▶ _Your instructions_
Read through the material below and copy each line in which the word "parseFrameConsumed" occurs.

▶ _Data for the task_
(* ===== verification/WsCodec.v ===== *)
(** RFC 6455 frames: the blocking reader and the writers of the HTTP/1.1 executor and
    server, and the incremental parser and writer of the HTTP/2 executor. *)
From S2P Require Export Prelude.

(** ** The TLS executor's frames (go-http1-websocket-tls-executor) *)

Module Client.

Record wireFrame := WireFrame {
  fin : bool;
  rsv : Z;
  opcode : Z;
  masked : bool;
  payload : bytes;
  nbytes : Z
}.
Definition wireFrame_zero : wireFrame := WireFrame false 0 0 false [] 0.

Definition add_bytes (n : Z) (f : wireFrame) : wireFrame :=
  WireFrame (fin f) (rsv f) (opcode f) (masked f) (payload f) (nbytes f + n).
Definition set_payload (p : bytes) (f : wireFrame) : wireFrame :=
  WireFrame (fin f) (rsv f) (opcode f) (masked f) p (nbytes f).

(** The octets [writeClientFrameWithRSV1] sends; [mask] is what [rand.Read] returns. *)
Definition clientFrame (mask : res bytes) (opcode : Z) (payload : bytes) (rsv1 : bool) : res bytes :=
  let first := Z.lor 0x80 opcode in
  let first := if rsv1 then Z.lor first 0x40 else first in
  let? header :=
    (if len payload <=? 125 then Ok [first; Z.lor 0x80 (u8 (len payload))]
     else if len payload <=? 65535 then
       Ok [first; Z.lor 0x80 126; u8 (Z.shiftr (len payload) 8); u8 (len payload)]
     else Err (EMsg "payload exceeds package limit")) in
  let? mask := mask in
  Ok (header ++ mask ++ xor_mask mask payload).

(** The number of octets written, the error, and the connection after the call. *)
Definition writeClientFrameWithRSV1 (c : conn) (mask : res bytes) (opcode : Z) (payload : bytes)
    (rsv1 : bool) : (Z * option goerror) * conn :=
  match clientFrame mask opcode payload rsv1 with
  | Err e => ((0, Some e), c)
  | Ok wire => conn_write wire c
  end.

Definition writeClientFrame (c : conn) (mask : res bytes) (opcode : Z) (payload : bytes)
    : (Z * option goerror) * conn :=
  writeClientFrameWithRSV1 c mask opcode payload false.

(** The decoded length, the octets it took, the error. *)
Definition readPayloadLength (s : stream) (encoded : Z) : (Z * Z * option goerror) * stream :=
  if encoded =? 126 then
    match read_full 2 s with
    | (Err e, s) => ((0, 2, Some e), s)
    | (Ok value, s) => ((be_decode value, 2, None), s)
    end
  else if encoded =? 127 then
    match read_full 8 s with
    | (Err e, s) => ((0, 8, Some e), s)
    | (Ok value, s) =>
        let length := be_decode value in
        if 9223372036854775807 <? length
        then ((0, 8, Some (EMsg "frame length overflows int")), s)
        else ((int_of length, 8, None), s)
    end
  else ((encoded, 0, None), s).

(** The frame as far as it was read, the error, and the rest of the stream. *)
Definition readFrame (requireMask : bool) (s : stream) : (wireFrame * option goerror) * stream :=
  match read_full 2 s with
  | (Err e, s) => ((wireFrame_zero, Some e), s)
  | (Ok header, s) =>
  let h0 := byte_at header 0 in
  let h1 := byte_at header 1 in
  let result := WireFrame (negb (Z.land h0 0x80 =? 0)) (Z.land h0 0x70) (Z.land h0 0x0f)
                          (negb (Z.land h1 0x80 =? 0)) [] 2 in
  if negb (Bool.eqb (masked result) requireMask)
  then ((result, Some (EMsg "RFC 6455 masking direction mismatch")), s) else
  match readPayloadLength s (Z.land h1 0x7f) with
  | ((_, lengthBytes, Some e), s) => ((add_bytes lengthBytes result, Some e), s)
  | ((length, lengthBytes, None), s) =>
  let result := add_bytes lengthBytes result in
  if 1048576 <? length then ((result, Some (EMsg "frame exceeds package limit")), s) else
  match (if masked result then read_full 4 s else (Ok [0; 0; 0; 0], s)) with
  | (Err e, s) => ((result, Some e), s)
  | (Ok mask, s) =>
  let result := if masked result then add_bytes 4 result else result in
  match read_full (Z.to_nat length) s with
  | (Err e, s) => ((result, Some e), s)
  | (Ok payload, s) =>
  let result := add_bytes length (set_payload payload result) in
  let result := if masked result then set_payload (xor_mask mask payload) result else result in
  if (0x8 <=? opcode result) && (negb (fin result) || (125 <? len (Client.payload result)))
  then ((result, Some (EMsg "invalid control frame")), s)
  else ((result, None), s)
  end end end end.

End Client.

(** ** The cleartext server's frames (go-http1-websocket) *)

Module Server.

Record wireFrame := WireFrame {
  fin : bool;
  rsv : Z;
  opcode : Z;
  masked : bool;
  payload : bytes
}.
Definition wireFrame_zero : wireFrame := WireFrame false 0 0 false [].

Definition set_payload (p : bytes) (f : wireFrame) : wireFrame :=
  WireFrame (fin f) (rsv f) (opcode f) (masked f) p.

Definition readPayloadLength (s : stream) (encoded : Z) : res Z * stream :=
  if encoded =? 126 then
    match read_full 2 s with
    | (Err e, s) => (Err e, s)
    | (Ok value, s) => (Ok (be_decode value), s)
    end
  else if encoded =? 127 then
    match read_full 8 s with
    | (Err e, s) => (Err e, s)
    | (Ok value, s) =>
        let length := be_decode value in
        if 9223372036854775807 <? length
        then (Err (EMsg "frame length overflows int"), s)
        else (Ok (int_of length), s)
    end
  else (Ok encoded, s).

Definition readFrame (requireMask : bool) (s : stream) : (wireFrame * option goerror) * stream :=
  match read_full 2 s with
  | (Err e, s) => ((wireFrame_zero, Some e), s)
  | (Ok header, s) =>
  let h0 := byte_at header 0 in
  let h1 := byte_at header 1 in
  let result := WireFrame (negb (Z.land h0 0x80 =? 0)) (Z.land h0 0x70) (Z.land h0 0x0f)
                          (negb (Z.land h1 0x80 =? 0)) [] in
  if negb (Bool.eqb (masked result) requireMask)
  then ((result, Some (EMsg "RFC 6455 masking direction mismatch")), s) else
  match readPayloadLength s (Z.land h1 0x7f) with
  | (Err e, s) => ((result, Some e), s)
  | (Ok length, s) =>
  if 1048576 <? length then ((result, Some (EMsg "frame exceeds package limit")), s) else
  match (if masked result then read_full 4 s else (Ok [0; 0; 0; 0], s)) with
  | (Err e, s) => ((result, Some e), s)
  | (Ok mask, s) =>
  match read_full (Z.to_nat length) s with
  | (Err e, s) => ((result, Some e), s)
  | (Ok payload, s) =>
  let result := set_payload payload result in
  let result := if masked result then set_payload (xor_mask mask payload) result else result in
  if (0x8 <=? opcode result) && (negb (fin result) || (125 <? len (Server.payload result)))
  then ((result, Some (EMsg "invalid fragmented or oversized control frame")), s)
  else ((result, None), s)
  end end end end.

(** The octets [writeFrame] sends. *)
Definition serverFrame (opcode : Z) (payload : bytes) (masked : bool) : res bytes :=
  let maskBit := if masked then 0x80 else 0 in
  let? header :=
    (if len payload <=? 125 then Ok [Z.lor 0x80 opcode; Z.lor maskBit (u8 (len payload))]
     else if len payload <=? 65535 then
       Ok [Z.lor 0x80 opcode; Z.lor maskBit 126; u8 (Z.shiftr (len payload) 8); u8 (len payload)]
     else Err (EMsg "payload exceeds package limit")) in
  if masked then Err (EMsg "target must never mask server-to-client frames")
  else Ok (header ++ payload).

Definition writeFrame (c : conn) (opcode : Z) (payload : bytes) (masked : bool)
    : option goerror * conn :=
  match serverFrame opcode payload masked with
  | Err e => (Some e, c)
  | Ok wire => let '((_, err), c) := conn_write wire c in (err, c)
  end.

End Server.

(** ** The HTTP/2 executor's frames (go-http2-websocket-executor) *)

Module H2.

Record wsFrame := WsFrame {
  Opcode : Z;
  Masked : bool;
  Payload : bytes
}.

(** A complete frame and the octets it took, or [None] while more octets are needed. *)
Definition parseFrameConsumed (data : bytes) : res (option (wsFrame * Z)) :=
  if len data <? 2 then Ok None else
  let first := byte_at data 0 in
  let second := byte_at data 1 in
  if (Z.land first 0x80 =? 0) || negb (Z.land first 0x70 =? 0)
  then Err (EMsg "fragmented or RSV-bearing server frame") else
  let masked := negb (Z.land second 0x80 =? 0) in
  let length := Z.land second 0x7f in
  let? header :=
    (if length =? 126 then
       if len data <? 4 then Ok None else Ok (Some (be_decode (slice 2 4 data), 4))
     else if length =? 127 then Err (EMsg "unexpected 64-bit WebSocket frame")
     else Ok (Some (length, 2))) in
  match header with
  | None => Ok None
  | Some (length, offset) =>
    let maskBytes := if masked then 4 else 0 in
    if len data <? offset + maskBytes + length then Ok None else
    let payload := slice (Z.to_nat (offset + maskBytes)) (Z.to_nat (offset + maskBytes + length)) data in
    let payload :=
      if masked then xor_mask (slice (Z.to_nat offset) (Z.to_nat (offset + 4)) data) payload
      else payload in
    Ok (Some (WsFrame (Z.land first 0xf) masked payload, offset + maskBytes + length))
  end.

Definition parseFrame (data : bytes) : res (option wsFrame) :=
  let? r := parseFrameConsumed data in
  Ok (match r with Some (frame, _) => Some frame | None => None end).

(** The key [rand.Read] returned and the encoded frame. *)
Definition maskedFrame (key : res bytes) (opcode : Z) (payload : bytes) : res (bytes * bytes) :=
  let? key := key in
  let out := [Z.lor 0x80 opcode] in
  let out :=
    if len payload <=? 125 then out ++ [Z.lor 0x80 (u8 (len payload))]
    else out ++ [Z.lor 0x80 126] ++ be_encode 2 (u16 (len payload)) in
  Ok (key, out ++ key ++ xor_mask key payload).

End H2.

▶ _Output_
Definition parseFrameConsumed (data : bytes) : res (option (wsFrame * Z)) :=
  let? r := parseFrameConsumed data in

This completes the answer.